*Task directions*:
Starting at the line below holding "(** The values" and stopping at the line holding "(** [v == s] for", print every line exactly, both ends included, and leave the rest out.

*Input data*:
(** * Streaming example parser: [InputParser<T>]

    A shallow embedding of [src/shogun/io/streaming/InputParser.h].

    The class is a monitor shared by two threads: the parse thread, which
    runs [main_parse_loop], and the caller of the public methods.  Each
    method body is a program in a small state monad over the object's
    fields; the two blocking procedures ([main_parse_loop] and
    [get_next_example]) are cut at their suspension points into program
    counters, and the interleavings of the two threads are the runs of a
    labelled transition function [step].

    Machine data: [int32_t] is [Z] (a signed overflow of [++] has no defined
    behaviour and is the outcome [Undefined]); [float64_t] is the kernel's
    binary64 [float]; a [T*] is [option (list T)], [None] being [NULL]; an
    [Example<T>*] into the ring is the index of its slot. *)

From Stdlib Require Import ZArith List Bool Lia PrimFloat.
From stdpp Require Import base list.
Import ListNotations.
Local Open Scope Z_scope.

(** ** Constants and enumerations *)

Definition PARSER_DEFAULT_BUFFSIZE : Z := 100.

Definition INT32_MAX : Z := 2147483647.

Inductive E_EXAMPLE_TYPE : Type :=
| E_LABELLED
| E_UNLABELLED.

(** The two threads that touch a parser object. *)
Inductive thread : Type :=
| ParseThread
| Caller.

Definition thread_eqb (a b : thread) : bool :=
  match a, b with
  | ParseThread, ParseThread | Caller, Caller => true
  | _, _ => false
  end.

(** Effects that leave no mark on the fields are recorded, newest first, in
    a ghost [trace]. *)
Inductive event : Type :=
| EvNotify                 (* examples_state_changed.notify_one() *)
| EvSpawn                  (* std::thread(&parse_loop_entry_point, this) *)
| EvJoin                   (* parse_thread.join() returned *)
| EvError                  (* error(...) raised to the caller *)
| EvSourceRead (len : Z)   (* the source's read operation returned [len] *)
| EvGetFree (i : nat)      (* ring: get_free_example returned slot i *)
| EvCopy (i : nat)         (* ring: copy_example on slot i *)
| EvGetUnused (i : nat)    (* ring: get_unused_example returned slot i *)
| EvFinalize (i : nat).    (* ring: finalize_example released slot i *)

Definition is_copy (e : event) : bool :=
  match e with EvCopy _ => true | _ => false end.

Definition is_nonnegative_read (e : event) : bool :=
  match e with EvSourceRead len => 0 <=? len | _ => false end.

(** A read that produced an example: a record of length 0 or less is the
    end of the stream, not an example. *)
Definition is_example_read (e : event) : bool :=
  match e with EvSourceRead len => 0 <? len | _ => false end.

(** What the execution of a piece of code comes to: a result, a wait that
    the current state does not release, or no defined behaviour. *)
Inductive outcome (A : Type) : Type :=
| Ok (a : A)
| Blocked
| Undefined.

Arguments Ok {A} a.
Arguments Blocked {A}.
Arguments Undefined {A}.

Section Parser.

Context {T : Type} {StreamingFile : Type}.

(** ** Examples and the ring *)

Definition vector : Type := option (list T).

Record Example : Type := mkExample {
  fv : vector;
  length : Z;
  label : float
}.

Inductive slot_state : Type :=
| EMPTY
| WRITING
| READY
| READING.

* * *

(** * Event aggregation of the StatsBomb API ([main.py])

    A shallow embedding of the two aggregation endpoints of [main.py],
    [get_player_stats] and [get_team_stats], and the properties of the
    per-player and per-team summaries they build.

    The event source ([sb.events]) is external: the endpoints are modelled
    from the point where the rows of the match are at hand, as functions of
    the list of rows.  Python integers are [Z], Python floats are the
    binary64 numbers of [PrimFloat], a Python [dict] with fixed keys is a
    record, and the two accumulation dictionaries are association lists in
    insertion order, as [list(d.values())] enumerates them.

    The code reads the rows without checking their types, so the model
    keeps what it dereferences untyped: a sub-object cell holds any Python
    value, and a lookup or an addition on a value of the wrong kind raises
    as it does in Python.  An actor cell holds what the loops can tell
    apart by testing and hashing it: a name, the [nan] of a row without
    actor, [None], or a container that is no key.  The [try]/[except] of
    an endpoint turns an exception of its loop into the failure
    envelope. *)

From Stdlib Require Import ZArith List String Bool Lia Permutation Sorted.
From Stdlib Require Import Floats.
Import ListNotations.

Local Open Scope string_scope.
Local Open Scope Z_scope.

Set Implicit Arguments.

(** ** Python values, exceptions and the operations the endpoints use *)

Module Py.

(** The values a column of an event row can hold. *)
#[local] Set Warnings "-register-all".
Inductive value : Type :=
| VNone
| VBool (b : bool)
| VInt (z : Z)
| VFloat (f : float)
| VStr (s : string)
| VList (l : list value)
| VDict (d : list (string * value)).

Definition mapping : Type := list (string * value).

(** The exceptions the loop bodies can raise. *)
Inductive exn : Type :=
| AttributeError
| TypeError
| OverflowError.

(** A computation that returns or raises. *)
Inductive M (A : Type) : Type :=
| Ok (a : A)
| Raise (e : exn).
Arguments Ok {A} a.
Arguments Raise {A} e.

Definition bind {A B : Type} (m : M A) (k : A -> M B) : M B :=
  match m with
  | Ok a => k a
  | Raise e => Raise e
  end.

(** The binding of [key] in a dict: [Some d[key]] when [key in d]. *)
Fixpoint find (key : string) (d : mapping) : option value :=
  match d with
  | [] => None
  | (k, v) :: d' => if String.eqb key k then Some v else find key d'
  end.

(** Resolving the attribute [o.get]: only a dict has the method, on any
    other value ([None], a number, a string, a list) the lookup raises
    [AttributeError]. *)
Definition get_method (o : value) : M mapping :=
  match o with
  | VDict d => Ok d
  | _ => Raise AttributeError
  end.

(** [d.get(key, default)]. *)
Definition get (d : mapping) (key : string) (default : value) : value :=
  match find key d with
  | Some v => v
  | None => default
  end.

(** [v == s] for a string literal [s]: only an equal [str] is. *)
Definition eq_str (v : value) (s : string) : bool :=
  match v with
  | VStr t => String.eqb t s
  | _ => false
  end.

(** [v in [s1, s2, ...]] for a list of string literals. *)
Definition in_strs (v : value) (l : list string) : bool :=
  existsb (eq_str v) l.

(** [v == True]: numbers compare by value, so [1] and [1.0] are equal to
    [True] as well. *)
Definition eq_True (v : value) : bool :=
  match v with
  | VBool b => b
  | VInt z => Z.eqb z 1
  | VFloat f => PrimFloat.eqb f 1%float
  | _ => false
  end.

*Exercise answer*:
(** The values a column of an event row can hold. *)
#[local] Set Warnings "-register-all".
Inductive value : Type :=
| VNone
| VBool (b : bool)
| VInt (z : Z)
| VFloat (f : float)
| VStr (s : string)
| VList (l : list value)
| VDict (d : list (string * value)).

Definition mapping : Type := list (string * value).

(** The exceptions the loop bodies can raise. *)
Inductive exn : Type :=
| AttributeError
| TypeError
| OverflowError.

(** A computation that returns or raises. *)
Inductive M (A : Type) : Type :=
| Ok (a : A)
| Raise (e : exn).
Arguments Ok {A} a.
Arguments Raise {A} e.

Definition bind {A B : Type} (m : M A) (k : A -> M B) : M B :=
  match m with
  | Ok a => k a
  | Raise e => Raise e
  end.

(** The binding of [key] in a dict: [Some d[key]] when [key in d]. *)
Fixpoint find (key : string) (d : mapping) : option value :=
  match d with
  | [] => None
  | (k, v) :: d' => if String.eqb key k then Some v else find key d'
  end.

(** Resolving the attribute [o.get]: only a dict has the method, on any
    other value ([None], a number, a string, a list) the lookup raises
    [AttributeError]. *)
Definition get_method (o : value) : M mapping :=
  match o with
  | VDict d => Ok d
  | _ => Raise AttributeError
  end.

(** [d.get(key, default)]. *)
Definition get (d : mapping) (key : string) (default : value) : value :=
  match find key d with
  | Some v => v
  | None => default
  end.

(** [v == s] for a string literal [s]: only an equal [str] is. *)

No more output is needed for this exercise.